_What you are asked to do:_ Repeat exactly, and only, the lines of the entries below from the one with "CommitteeHotKeyAuthorization | CommitteeColdKeyResignation" through the one with "StakeVoteDelegation _ _ _ =>", both ends included.

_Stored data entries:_
-- Opening Marker --
(* ===== verification/Delegation.v ===== *)
(** The certificate state: [ade_ledger/src/delegation.rs], the deposit classification of
    [cert_classify.rs] and the governance half of the certificates, [gov_cert.rs].

    Of [ConwayGovState] the three maps the certificates read and write. *)

From S2P Require Import Prelude EraSchedule Leader BTree LedgerValue ConwayCert Utxo.

(** * State *)

Record DelegationState : Type := mk_DelegationState {
  registrations : BTreeMap StakeCredential Coin;
  delegations : BTreeMap StakeCredential PoolId;
  rewards : BTreeMap StakeCredential Coin;
}.

Record PoolParams : Type := mk_PoolParams {
  pool_id : PoolId;
  pool_vrf_hash : Hash32;
  pledge : Coin;
  pool_cost : Coin;
  pool_margin : Z * Z;
  pool_reward_account : list Z;
  owners : list Hash28;
}.

Record PoolState : Type := mk_PoolState {
  pools : BTreeMap PoolId PoolParams;
  future_pools : BTreeMap PoolId PoolParams;
  retiring : BTreeMap PoolId Z;
}.

Record CertState : Type := mk_CertState { delegation : DelegationState; pool : PoolState }.

Definition certificate_error {A} (idx : Z) (r : CertFailureReason) : result A LedgerError :=
  Err (InvalidCertificate (mk_CertificateError idx r)).

(** * One operation per kind of certificate *)

Definition apply_stake_registration (s : CertState) (cred : StakeCredential) (deposit : Coin) (idx : Z) :
    result CertState LedgerError :=
  let d := delegation s in
  if bt_contains (registrations d) cred then certificate_error idx StakeAlreadyRegistered else
  Ok (mk_CertState (mk_DelegationState (bt_insert (registrations d) cred deposit) (delegations d)
                      (bt_insert (rewards d) cred 0)) (pool s)).

Definition apply_stake_deregistration (s : CertState) (cred : StakeCredential) (idx : Z) : result CertState LedgerError :=
  let d := delegation s in
  if negb (bt_contains (registrations d) cred) then certificate_error idx StakeNotRegistered else
  Ok (mk_CertState (mk_DelegationState (bt_remove (registrations d) cred) (bt_remove (delegations d) cred)
                      (bt_remove (rewards d) cred)) (pool s)).

Definition apply_stake_delegation (s : CertState) (cred : StakeCredential) (target : PoolId) (idx : Z) :
    result CertState LedgerError :=
  let d := delegation s in
  if negb (bt_contains (registrations d) cred) then certificate_error idx StakeNotRegistered else
  if negb (bt_contains (pools (pool s)) target) then certificate_error idx PoolNotRegistered else
  Ok (mk_CertState (mk_DelegationState (registrations d) (bt_insert (delegations d) cred target) (rewards d)) (pool s)).

Definition params_of (c : PoolRegistrationCert) : PoolParams :=
  mk_PoolParams (reg_pool_id c) (reg_vrf_hash c) (reg_pledge c) (reg_cost c) (reg_margin c) (reg_reward_account c) (reg_owners c).

(** A first registration is active at once; a second one is staged; either cancels a retirement. *)
Definition apply_pool_registration (s : CertState) (c : PoolRegistrationCert) : CertState :=
  let p := pool s in
  let id := reg_pool_id c in
  if bt_contains (pools p) id
  then mk_CertState (delegation s) (mk_PoolState (pools p) (bt_insert (future_pools p) id (params_of c)) (bt_remove (retiring p) id))
  else mk_CertState (delegation s) (mk_PoolState (bt_insert (pools p) id (params_of c)) (future_pools p) (bt_remove (retiring p) id)).

Definition apply_pool_retirement (s : CertState) (id : PoolId) (epoch : Z) (idx : Z) : result CertState LedgerError :=
  let p := pool s in
  if negb (bt_contains (pools p) id) then certificate_error idx PoolNotRegistered else
  Ok (mk_CertState (delegation s) (mk_PoolState (pools p) (future_pools p) (bt_insert (retiring p) id epoch))).

(** * The epoch boundary *)

Definition adopt_pool (active : BTreeMap PoolId PoolParams) (e : PoolId * PoolParams) : BTreeMap PoolId PoolParams :=
  if bt_contains active (fst e) then bt_insert active (fst e) (snd e) else active.

Definition remove_all {V} (m : BTreeMap PoolId V) (ids : list PoolId) : BTreeMap PoolId V := fold_left bt_remove ids m.

Definition is_in (ids : list PoolId) (id : PoolId) : bool :=
  existsb (fun i => match cmp i id with Eq => true | _ => false end) ids.

Definition apply_pool_reap (s : CertState) (entered_epoch : Z) : CertState :=
  let p := pool s in
  let d := delegation s in
  let active := fold_left adopt_pool (future_pools p) (pools p) in
  let retired := map fst (List.filter (fun e => snd e =? entered_epoch) (retiring p)) in
  mk_CertState
    (mk_DelegationState (registrations d) (List.filter (fun e => negb (is_in retired (snd e))) (delegations d)) (rewards d))
    (mk_PoolState (remove_all active retired) [] (remove_all (retiring p) retired)).

(** * Conway certificates *)

Inductive GovernanceCertEffect : Type :=
| Effect_VoteDelegation | Effect_StakeVoteDelegation | CommitteeHotKeyAuthorization | CommitteeColdKeyResignation
| Effect_DRepRegistration | Effect_DRepUnregistration | Effect_DRepUpdate | AccountVoteDelegationRemoval.

Inductive ConwayCertAction : Type :=
| MutateCertState
| Governance (e : GovernanceCertEffect)
| CertStateAndGovernance (e : GovernanceCertEffect)
| NotValidInEra.

Definition conway_cert_action (cert : ConwayCert) : ConwayCertAction :=
  match cert with
  | AccountRegistration _ | StakeDelegation _ _ | PoolRegistration _ | PoolRetirement _ _
  | AccountRegistrationDeposit _ _ | StakeRegistrationDelegation _ _ _ => MutateCertState
  | AccountUnregistration _ | AccountUnregistrationDeposit _ _ => CertStateAndGovernance AccountVoteDelegationRemoval
  | VoteDelegation _ _ => Governance Effect_VoteDelegation
  | AuthCommitteeHot _ _ => Governance CommitteeHotKeyAuthorization
  | ResignCommitteeCold _ => Governance CommitteeColdKeyResignation
  | DRepRegistration _ _ => Governance Effect_DRepRegistration
  | DRepUnregistration _ _ => Governance Effect_DRepUnregistration
  | DRepUpdate _ => Governance Effect_DRepUpdate
  | StakeVoteDelegation _ _ _ => CertStateAndGovernance Effect_StakeVoteDelegation
  | VoteRegistrationDelegation _ _ _ => CertStateAndGovernance Effect_VoteDelegation
  | StakeVoteRegistrationDelegation _ _ _ _ => CertStateAndGovernance Effect_StakeVoteDelegation
  | RemovedInConway _ => NotValidInEra
  end.

(** The new state and the governance effects observed. *)
Definition ConwayCertOutcome : Type := CertState * list GovernanceCertEffect.

Definition apply_conway_cert (s : CertState) (cert : ConwayCert) (key_deposit : Coin) (idx : Z) :
    result ConwayCertOutcome LedgerError :=
  match cert with
  | AccountRegistration cred => let? s := apply_stake_registration s cred key_deposit idx in Ok (s, [])
  | AccountRegistrationDeposit cred deposit => let? s := apply_stake_registration s cred deposit idx in Ok (s, [])
  | AccountUnregistration cred | AccountUnregistrationDeposit cred _ =>
      let? s := apply_stake_deregistration s cred idx in Ok (s, [AccountVoteDelegationRemoval])
  | StakeDelegation cred target => let? s := apply_stake_delegation s cred target idx in Ok (s, [])
  | PoolRegistration c => Ok (apply_pool_registration s c, [])
  | PoolRetirement id epoch => let? s := apply_pool_retirement s id epoch idx in Ok (s, [])
  | StakeRegistrationDelegation cred target deposit =>
      let? s := apply_stake_registration s cred deposit idx in
      let? s := apply_stake_delegation s cred target idx in Ok (s, [])
  | StakeVoteDelegation cred target _ =>
      let? s := apply_stake_delegation s cred target idx in Ok (s, [Effect_StakeVoteDelegation])
  | VoteRegistrationDelegation cred _ deposit =>
      let? s := apply_stake_registration s cred deposit idx in Ok (s, [Effect_VoteDelegation])
  | StakeVoteRegistrationDelegation cred target _ deposit =>
      let? s := apply_stake_registration s cred deposit idx in
      let? s := apply_stake_delegation s cred target idx in Ok (s, [Effect_StakeVoteDelegation])
  | VoteDelegation _ _ => Ok (s, [Effect_VoteDelegation])
  | AuthCommitteeHot _ _ => Ok (s, [CommitteeHotKeyAuthorization])
  | ResignCommitteeCold _ => Ok (s, [CommitteeColdKeyResignation])
  | DRepRegistration _ _ => Ok (s, [Effect_DRepRegistration])
  | DRepUnregistration _ _ => Ok (s, [Effect_DRepUnregistration])
  | DRepUpdate _ => Ok (s, [Effect_DRepUpdate])
  | RemovedInConway tag => Err (EraInvalidCertificate (mk_EraInvalidCertificateError idx tag))
  end.

(** * The governance half ([gov_cert.rs]) *)

Record ConwayGovState : Type := mk_ConwayGovState {
  drep_expiry : BTreeMap StakeCredential Z;
  vote_delegations : BTreeMap StakeCredential DRep;
  committee_hot_keys : BTreeMap StakeCredential StakeCredential;
}.

Record GovCertEnv : Type := mk_GovCertEnv { current_epoch : Z; drep_activity : Z }.

Definition drep_credential (d : DRep) : option StakeCredential :=
  match d with
  | DRep_KeyHash h => Some (KeyHash h)
  | DRep_ScriptHash h => Some (ScriptHash h)
  | AlwaysAbstain | AlwaysNoConfidence => None
  end.

Definition same_credential (a b : StakeCredential) : bool := match cmp a b with Eq => true | _ => false end.
Definition targets (cred : StakeCredential) (d : DRep) : bool :=
  match drep_credential d with Some c => same_credential c cred | None => false end.

Definition gov_vote (g : ConwayGovState) (cred : StakeCredential) (drep : DRep) (idx : Z) : result ConwayGovState LedgerError :=
  let vote := Ok (mk_ConwayGovState (drep_expiry g) (bt_insert (vote_delegations g) cred drep) (committee_hot_keys g)) in
  match drep_credential drep with
  | Some target => if bt_contains (drep_expiry g) target then vote else certificate_error idx DRepNotRegistered
  | None => vote
  end.

Definition gov_drep (g : ConwayGovState) (cred : StakeCredential) (env : option GovCertEnv) : result ConwayGovState LedgerError :=
  let? env := ok_or env (ValidationEnvironment MissingDRepActivityParam) in
  let? expiry := ok_or (checked_add (current_epoch env) (drep_activity env)) (ValidationEnvironment DRepActivityOverflow) in
  Ok (mk_ConwayGovState (bt_insert (drep_expiry g) cred expiry) (vote_delegations g) (committee_hot_keys g)).

Definition apply_conway_gov_cert (g : ConwayGovState) (cert : ConwayCert) (env : option GovCertEnv) (idx : Z) :
    result ConwayGovState LedgerError :=
  match cert with
  | VoteDelegation cred drep | StakeVoteDelegation cred _ drep | VoteRegistrationDelegation cred drep _
  | StakeVoteRegistrationDelegation cred _ drep _ => gov_vote g cred drep idx
  | AuthCommitteeHot cold hot =>
      Ok (mk_ConwayGovState (drep_expiry g) (vote_delegations g) (bt_insert (committee_hot_keys g) hot cold))
  | ResignCommitteeCold cold =>
      Ok (mk_ConwayGovState (drep_expiry g) (vote_delegations g)
            (List.filter (fun e => negb (same_credential (snd e) cold)) (committee_hot_keys g)))
  | DRepRegistration cred _ | DRepUpdate cred => gov_drep g cred env
  | DRepUnregistration cred _ =>
      Ok (mk_ConwayGovState (bt_remove (drep_expiry g) cred)
            (List.filter (fun e => negb (targets cred (snd e))) (vote_delegations g)) (committee_hot_keys g))
  | AccountUnregistration cred | AccountUnregistrationDeposit cred _ =>
      Ok (mk_ConwayGovState (drep_expiry g) (bt_remove (vote_delegations g) cred) (committee_hot_keys g))
  | AccountRegistration _ | StakeDelegation _ _ | PoolRegistration _ | PoolRetirement _ _
  | AccountRegistrationDeposit _ _ | StakeRegistrationDelegation _ _ _ | RemovedInConway _ => Ok g
  end.

(** * One transaction's certificates ([rules.rs], [accumulate_tx_certs], Conway) *)

Fixpoint apply_conway_certs (s : CertState) (g : option ConwayGovState) (certs : list ConwayCert) (key_deposit : Coin)
    (env : option GovCertEnv) (idx : Z) : result (CertState * option ConwayGovState) LedgerError :=
  match certs with
  | [] => Ok (s, g)
  | cert :: certs =>
      let? (s, _) := apply_conway_cert s cert key_deposit (as_u16 idx) in
      let? g := match g with
                | Some g => let? g := apply_conway_gov_cert g cert env (as_u16 idx) in Ok (Some g)
                | None => Ok None
                end in
      apply_conway_certs s g certs key_deposit env (idx + 1)
  end.

Definition accumulate_conway_certs (cert_bytes : list Z) (s : CertState) (g : option ConwayGovState) (key_deposit : Coin)
    (env : option GovCertEnv) : result (CertState * option ConwayGovState) LedgerError :=
  let? certs := map_err codec_ledger_error (decode_conway_certs cert_bytes) in
  apply_conway_certs s g certs key_deposit env 0.

(** * Deposits ([cert_classify.rs]) *)

Record ConwayDepositParams : Type := mk_ConwayDepositParams {
  dp_key_deposit : Coin; dp_pool_deposit : Coin; dp_drep_deposit : Coin; dp_gov_action_deposit : Coin }.

Definition classify (cert : ConwayCert) (params : ConwayDepositParams) (s : CertState) : result CertDisposition LedgerError :=
  match cert with
  | AccountRegistration _ => Ok (Accountable (NewDeposit (DepositParam (dp_key_deposit params))))
  | AccountUnregistration cred =>
      match bt_get (registrations (delegation s)) cred with
      | Some recorded => Ok (Accountable (Refund (RegistrationState recorded)))
      | None => Err (UnsupportedStateDependentDeposit LegacyUnregistrationRefundUnresolved)
      end
  | PoolRegistration c =>
      if bt_contains (pools (pool s)) (reg_pool_id c) then Ok Neutral
      else Ok (Accountable (NewDeposit (DepositParam (dp_pool_deposit params))))
  | AccountRegistrationDeposit _ deposit | StakeRegistrationDelegation _ _ deposit
  | VoteRegistrationDelegation _ _ deposit | StakeVoteRegistrationDelegation _ _ _ deposit
  | DRepRegistration _ deposit => Ok (Accountable (NewDeposit (ExplicitInCert deposit)))
  | AccountUnregistrationDeposit _ refund | DRepUnregistration _ refund =>
      Ok (Accountable (Refund (ExplicitInCert refund)))
  | StakeDelegation _ _ | PoolRetirement _ _ | VoteDelegation _ _ | StakeVoteDelegation _ _ _
  | AuthCommitteeHot _ _ | ResignCommitteeCold _ | DRepUpdate _ => Ok Neutral
  | RemovedInConway _ => Ok NotValidInConway
  end.

Definition coin_of (src : CoinSource) : Coin :=
  match src with ExplicitInCert c | DepositParam c | RegistrationState c => c end.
-- Closing Marker --
_Problem solution:_
| Effect_VoteDelegation | Effect_StakeVoteDelegation | CommitteeHotKeyAuthorization | CommitteeColdKeyResignation
| Effect_DRepRegistration | Effect_DRepUnregistration | Effect_DRepUpdate | AccountVoteDelegationRemoval.

Inductive ConwayCertAction : Type :=
| MutateCertState
| Governance (e : GovernanceCertEffect)
| CertStateAndGovernance (e : GovernanceCertEffect)
| NotValidInEra.

Definition conway_cert_action (cert : ConwayCert) : ConwayCertAction :=
  match cert with
  | AccountRegistration _ | StakeDelegation _ _ | PoolRegistration _ | PoolRetirement _ _
  | AccountRegistrationDeposit _ _ | StakeRegistrationDelegation _ _ _ => MutateCertState
  | AccountUnregistration _ | AccountUnregistrationDeposit _ _ => CertStateAndGovernance AccountVoteDelegationRemoval
  | VoteDelegation _ _ => Governance Effect_VoteDelegation
  | AuthCommitteeHot _ _ => Governance CommitteeHotKeyAuthorization
  | ResignCommitteeCold _ => Governance CommitteeColdKeyResignation
  | DRepRegistration _ _ => Governance Effect_DRepRegistration
  | DRepUnregistration _ _ => Governance Effect_DRepUnregistration
  | DRepUpdate _ => Governance Effect_DRepUpdate
  | StakeVoteDelegation _ _ _ => CertStateAndGovernance Effect_StakeVoteDelegation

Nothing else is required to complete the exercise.